A typical cfDNA profile after proper size selection reveals clear peaks at approximately 100 bp and 200 bp, representing mononucleosome-bound fragments. Additional peaks at 400 bp and 800 bp correspond to di- and tri-nucleosomes, offering deeper insights into tissue-of-origin signals or disease-related DNA fragmentation patterns. Analyzing these nucleosome patterns can help differentiate between cancer and non-cancer states, or between different stages of disease. This emerging field, often referred to as cfDNA fragmentomics, depends heavily on the removal of large DNA fragments to ensure that patterns are biologically interpretable rather than artifacts of contamination.

At the same time, larger fragments, often those above 1,000 bp, can complicate the picture. These oversized fragments are usually genomic DNA released from cells that break open during sample collection or processing. Even when present in small amounts, they can overshadow target DNA by diluting the sample and introducing unwanted background noise. This interference is especially problematic in workflows where the target DNA is already scarce, such as in liquid biopsy assays looking for rare tumor mutations or in prenatal tests that depend on accurately estimating the fetal fraction.
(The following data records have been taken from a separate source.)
(* ===== verification/ControllerRuns.v ===== *)
(** Runs of the controller: sequences of events, from the constructor on, and what
    they do to the flat memory of [PersistMachine]. *)

From Stdlib Require Import QArith.
From S2P Require Import Prelude Profiler StdAlgo MemStore PersistSpec PersistFacts PersistMachine.
From S2P Require Import AddrTransController ControllerInv ControllerMachine ControllerInit.
#[global] Open Scope Z_scope.

Section Runs.
Context (c : Config) {St : Type} `{!MemStore St, !MemDevice St}.
Context `{HO : HashOrder, HA : HeapAlgo}.
Implicit Types s : Sys St.

Fixpoint run (evs : list event) : M (Sys St) (list outcome) :=
  match evs with
  | [] => mret []
  | ev :: evs' => o ← exec ev; os ← run evs'; mret (o :: os)
  end.

(** The same events on the flat memory. *)
Inductive psteps : PMem → list event → list outcome → PMem → Prop :=
  | psteps_nil P : psteps P [] [] P
  | psteps_cons P ev o P1 evs os P2 : pstep c P ev o P1 → psteps P1 evs os P2 → psteps P (ev :: evs) (o :: os) P2.

(** The controller for a configuration, over a memory. *)
Definition new_sys (junk : Z → ATT.ATTEntry) (st : St) (ps : Profs) : res (Sys St) :=
  match new_AddrTransController (c_phy_range c) (c_dram_size c) (c_att_len c) (c_block_bits c) (c_page_bits c) junk tt with
  | Ok (k, _) => Ok (MkSys k st ps [])
  | Err e => Err e
  end.

Context `{!MemStoreLaws St c, !MemDeviceLaws St c}.

(** Every event of a run may be issued and counted when it is reached. *)
Fixpoint may_run s (P : PMem) (evs : list event) : Prop :=
  match evs with
  | [] => True
  | ev :: evs' => issued c s P ev ∧ counted c s ev ∧
      ∀ o s' P', exec ev s = Ok (o, s') → pstep c P ev o P' → may_run s' P' evs'
  end.

Context (Hc : wf_config c).

Lemma run_steps evs s P : implements c s P → may_run s P evs →
  wp (run evs) (λ os s', ∃ P', psteps P evs os P' ∧ implements c s' P') s.
Proof.
  revert s P. induction evs as [|ev evs IH]; intros s P Hs Hr; cbn [run].
  { wp_step. exists P. split; [constructor|done]. }
  destruct Hr as (Hi & HG & Hr). wp_step.
  pose proof (exec_step c Hc ev s P Hs Hi HG) as (o & s1 & E & P1 & HP & Hs1)%wp_ok.
  apply wp_ok. exists o, s1. split; [done|]. wp_step.
  eapply wp_mono; [by apply (IH s1 P1); eauto|]. intros os s2 (P2 & HP2 & Hs2). wp_step.
  exists P2. split; [by econstructor|done].
Qed.

Lemma psteps_app P evs1 evs2 os P2 : psteps P (evs1 ++ evs2) os P2 →
  ∃ os1 os2 P1, os = os1 ++ os2 ∧ psteps P evs1 os1 P1 ∧ psteps P1 evs2 os2 P2.
Proof.
  revert P os. induction evs1 as [|ev evs IH]; intros P os Hp; simpl in *.
  { exists [], os, P. split_and!; [done|constructor|done]. }
  inversion Hp as [|? ? o P1 ? os' ? H1 H2]; subst. destruct (IH _ _ H2) as (os1&os2&P3&->&H3&H4).
  exists (o :: os1), os2, P3. split_and!; [done|by econstructor|done].
Qed.

(** Loads and stores leave the checkpoints alone. *)
Definition is_access (ev : event) : Prop := match ev with ELoad _ | EStore _ _ => True | _ => False end.

Definition same_epoch (P P' : PMem) : Prop :=
  p_phase P' = p_phase P ∧ p_last P' = p_last P ∧ p_pend P' = p_pend P ∧ p_dram P' = p_dram P ∧
  p_safe P' = p_safe P ∧ p_psafe P' = p_psafe P.

Lemma access_epoch P evs os P' : psteps P evs os P' → Forall is_access evs → same_epoch P P'.
Proof.
  induction 1 as [|P ev o P1 evs os P2 H1 _ IH]; [by intros|]. intros [Ha Has]%Forall_cons.
  destruct (IH Has) as (?&?&?&?&?&?). by inversion H1; subst; (split_and!; try done).
Qed.

Lemma epoch_nil P os P' : psteps P [] os P' → os = [] ∧ P' = P.
Proof. by inversion 1. Qed.

Lemma psteps_inv P ev evs os P' : psteps P (ev :: evs) os P' →
  ∃ o os' P1, os = o :: os' ∧ pstep c P ev o P1 ∧ psteps P1 evs os' P'.
Proof. inversion 1; subst. eauto 10. Qed.

Lemma pstep_write P addr data P' : pstep c P (EStore addr data) (OCtl REG_WRITE) P' → P' = p_store addr data P.
Proof. by inversion 1. Qed.

Lemma moves_mem P mvs : p_mem (foldl (p_move c) P mvs) = p_mem P.
Proof. revert P. induction mvs as [|[] mvs IH]; intros P; simpl; [done|by rewrite IH..]. Qed.

Lemma migrate_mem P dr wr o P' : pstep c P (EMigrate dr wr) o P' → p_mem P' = p_mem P ∧ p_phase P' = Migrated.
Proof. inversion 1; subst. split; [apply moves_mem|done]. Qed.

(** A checkpoint with accesses before and after its end: the image of its start is the
    last checkpoint of every block out of the page cache. *)
Lemma cycle_image P dr wr evs1 evs2 os P' :
  psteps P (EMigrate dr wr :: EBegin :: evs1 ++ EFinish :: evs2) os P' → Forall is_access evs1 → Forall is_access evs2 →
  p_last P' = p_mem P ∧ ∀ t, tag_ok c t → page_of c t ∉ p_dram P' → p_safe P' t.
Proof.
  intros (o1&os1&P1&->&H1&(o2&os2&P2&->&H2&H3)%psteps_inv)%psteps_inv Ha1 Ha2.
  destruct (migrate_mem _ _ _ _ _ H1) as [Em _]. inversion H2; subst.
  apply psteps_app in H3 as (os3&os4&P3&->&H3&(o4&os5&P4&->&H4&H5)%psteps_inv).
  destruct (access_epoch _ _ _ _ H3 Ha1) as (_&_&Ep&Ed&_&Eps).
  inversion H4; subst. destruct (access_epoch _ _ _ _ H5 Ha2) as (_&El&_&Ed'&Es&_).
  split; [by rewrite El; cbn; rewrite Ep, <- Em|]. intros t Ht Hp. rewrite Es. cbn. rewrite Eps. cbn.
  split; [done|]. by rewrite Ed' in Hp; cbn in Hp; rewrite Ed in Hp.
Qed.

(** What survives in a state that implements the flat memory. *)
Lemma implements_survives s P t : implements c s P → p_safe P t → survives c (conf c s) (p_last P) t.
Proof. intros (_ & a & _ & _ & HR). by eapply rel_survives. Qed.

Lemma implements_dram s P : implements c s P → k_pages (conf c s) = p_dram P.
Proof. intros (_ & a & _ & _ & HR). apply (rel_dram _ _ _ HR). Qed.

End Runs.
Without proper clean-up, the presence of these fragments can obscure signals, reduce assay sensitivity, and ultimately impact the reliability of results.

This is where size selection becomes essential. By selectively removing unwanted larger fragments while retaining diagnostically relevant ones, laboratories can enrich their samples and ensure that sequencing efforts focus on the regions that matter most. Tools like CamSelect are designed to simplify this process, offering precise removal of everything above 1,000 bp, while also allowing fine control over smaller fragments, enabling users to enrich specific size ranges according to the assay’s needs. Whether the goal is to retain mononucleosomal fragments or carefully select dinucleosomal and trinucleosomal patterns, CamSelect supports laboratories in preserving the integrity of their sample and improving data quality.

Beyond diagnostics, cfDNA size profiling is opening new avenues for research and personalized medicine. Recent studies have explored how nucleosome positioning patterns in cfDNA can trace tissue-specific gene expression signatures, providing non-invasive insights into disease states like autoimmune disorders and liver injury. Other research has combined fragment size analysis with methylation profiling to enhance the resolution of cancer detection, demonstrating how refining cfDNA workflows can unlock multi-layered information from a simple blood draw. Moreover, as sequencing costs decrease and computational tools improve, laboratories are increasingly integrating cfDNA fragment analysis into machine learning pipelines to predict treatment responses or stratify patients based on genetic instability patterns.